IndivData = MovData[MovData$ID==IDNames[n],]
IndivData = IndivData[1:(nrow(IndivData)-1),]
if (UseTimeWindow==T){
IndivDates = dates[dates$ID==IDNames[n],]
IndivData = IndivData[IndivData$DateTime>IndivDates$Start[1]&IndivData$DateTime<IndivDates$End[1],]
}
IndivData$TimeDif[nrow(IndivData)]=NA
########################
#THIS IS THE PROCESS WHERE I THINK I NEED THAT HAS TO HAVE EACH INDIVIDUAL RUN THROUGH IT
BBMM <- brownian.bridge(x=IndivData$x, y=IndivData$y,
time.lag = IndivData$TimeDif[1:(nrow(IndivData)-1)], location.error=20,
area.grid = Grid, time.step = 0.1)
#############################
# BELOW IS JUST CODE TO BIND THE RESULTS INTO A GRID DATA FRAME I ALREADY CREATED.
#I DO NOT UNDERSTAND HOW THE MULTICORE PROCESSED CODE WOULD JOIN THE DATA BACK
#WHICH IS WHY IVE INCLUDED THIS PART OF THE CODE.
if(n==1){ #creating a data fram with the x, y, and probabilities for the first individual
BBMMProbGrid = as.data.frame(1:length(BBMM[[2]]))
BBMMProbGrid = cbind(BBMMProbGrid,BBMM[[2]],BBMM[[3]],BBMM[[4]])
colnames(BBMMProbGrid)=c("GrdId","X","Y",paste(IDNames[n],"_Prob", sep=""))
} else { #For every other individual just add the new information to the dataframe
BBMMProbGrid = cbind(BBMMProbGrid,BBMM[[4]])
colnames(BBMMProbGrid)[n*2+2]=paste(IDNames[n],"_Prob", sep ="")
}# end if
} #end loop through individuals
Not sure why this has been voted down either. I think the foreach package is what you're after. Those first few pdfs have very clear useful information in them. Basically write what you want done for each person as a function. Then use foreach to send the data for one person out to a node to run the function (while sending another persons to another node etc) and then it compiles all the results using something like rbind. I've used this a few times with great results.

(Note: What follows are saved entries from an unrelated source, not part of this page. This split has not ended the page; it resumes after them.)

(** * The Guardian article collector of NewsAPI.ipynb

    A shallow embedding of the notebook's three pieces of logic:
    [request_api] (cell 3), [clean_text] (cell 22) and the paginated
    collection loop (cell 26), followed by the properties the
    specification states about them.

    Python values are modelled as the notebook meets them:
    - a [str] is a sequence of Unicode code points ([list N]);
    - the value returned by [json.loads] is a [json] tree;
    - an exception is a value of [pyexc] carried by [result];
    - the cell-level variable [all_articles], the requests sent and the
      lines printed form the [state] threaded by the monad [M].

    The trial cells of the same notebook and the two functions of the
    wiki-table notebook ([get_pokemon], [get_pokemon_list]) follow, with
    the parsed page kept as the nodes those functions look at. *)

From Stdlib Require Import Ascii String.
From Stdlib Require Import List ZArith NArith Bool Lia Permutation.
From Stdlib Require DecimalZ.
Import ListNotations.

(* ================================================================== *)
(** ** Python strings *)

Module PyStr.

(** A Python [str]: the sequence of its code points. *)
Definition str := list N.

(** An ASCII literal of the source, as a [str]. *)
Definition lit (s : string) : str := map N_of_ascii (list_ascii_of_string s).

Fixpoint str_eqb (a b : str) : bool :=
  match a, b with
  | [], [] => true
  | x :: a', y :: b' => N.eqb x y && str_eqb a' b'
  | _, _ => false
  end.

(** [s.startswith(p)]. *)
Fixpoint startswith (s p : str) : bool :=
  match p, s with
  | [], _ => true
  | _ :: _, [] => false
  | x :: p', y :: s' => N.eqb x y && startswith s' p'
  end.

(** The scan of [s.replace(old, new)] for a non-empty [old]: left to
    right, at each position either an occurrence of [old] starts (it is
    replaced and the scan resumes after it) or the character is kept.
    [fuel] bounds the number of positions; [length s] is enough. *)
Fixpoint replace_scan (fuel : nat) (s old new : str) : str :=
  match fuel with
  | O => s
  | S fuel' =>
      match s with
      | [] => []
      | c :: t =>
          if startswith s old
          then new ++ replace_scan fuel' (skipn (length old) s) old new
          else c :: replace_scan fuel' t old new
      end
  end.

(** [s.replace(old, new)].  With an empty [old] Python inserts [new]
    before every character and at the end. *)
Definition replace (s old new : str) : str :=
  match old with
  | [] => new ++ flat_map (fun c => c :: new) s
  | _ :: _ => replace_scan (length s) s old new
  end.

(** [old in s]: [old] occurs in [s] as a contiguous run. *)
Definition occurs (old s : str) : Prop :=
  exists a b, s = a ++ old ++ b.

(** The same test as a function, for evaluation. *)
Fixpoint contains (s old : str) : bool :=
  startswith s old ||
  match s with
  | [] => false
  | _ :: t => contains t old
  end.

Edit: I didn't look to rework your code as I figure given you've got that far you'll easily have the skills to wrap it into a function and then use the one liner foreach.
Edit 2: This was too long for a comment to reply to you.
I thought since you had got that far with the code that you would be able to get it into a function :) If you're still working on this, it might help to think of writing a for loop to loop over your subjects and do the calculations required for that subject. Then, that for loop is what you want in your function. I think in your code that is everything down to 'area.grid'. Then you can get rid of most of your [n]'s since the data is only subset once per iteration.
Perhaps:
pernode <- function(MovData) {
IndivData = MovData[MovData$ID==IDNames[i],]
IndivData = IndivData[1:(nrow(IndivData)-1),]
if (UseTimeWindow==T){
IndivDates = dates[dates$ID==IDNames,]
IndivData = IndivData[IndivData$DateTime>IndivDates$Start[1]
&IndivData$DateTime<IndivDates$End[1],]
}
IndivData$TimeDif[nrow(IndivData)]=NA
BBMM <- brownian.bridge(x=IndivData$x, y=IndivData$y,
time.lag = IndivData$TimeDif[1:(nrow(IndivData)-1)], location.error=20,
area.grid = Grid, time.step = 0.1)
return(BBMM)
}
Then something like:
library(doMC)
library(foreach)
registerDoMC(cores=48) # or perhaps a few less than all you have
system.time(
output <- foreach(i = 1:length(IDNames)), .combine = "rbind", .multicombine=T,
.inorder = FALSE) %dopar% {pernode(i)}
)
Hard to say whether that is it without some test data, let me know how you get on.
This is a general example since I didn't have the patience to read through all of your code. One of the quickest ways to spread this across multiple processors would be to use the multicore library and the mclapply (a parallelized version of lapply) to push a list (individual items on the list would be dataframes for each of the 300+ individuals in your case) through a function.
Example:
library(multicore)
result=mclapply(data_list, your_function,mc.preschedule=FALSE, mc.set.seed=FALSE)
As I understand you description you have access to a distributed computer cluster. So the package multicore will be not working. You have to use Rmpi, snow or foreach. Based on your existing loop structure I would advice to use the foreach and doSnow package. But your codes looks like as you have a lot of data. You probably have to check to reduce the data (only the required ones) which will be send to the nodes.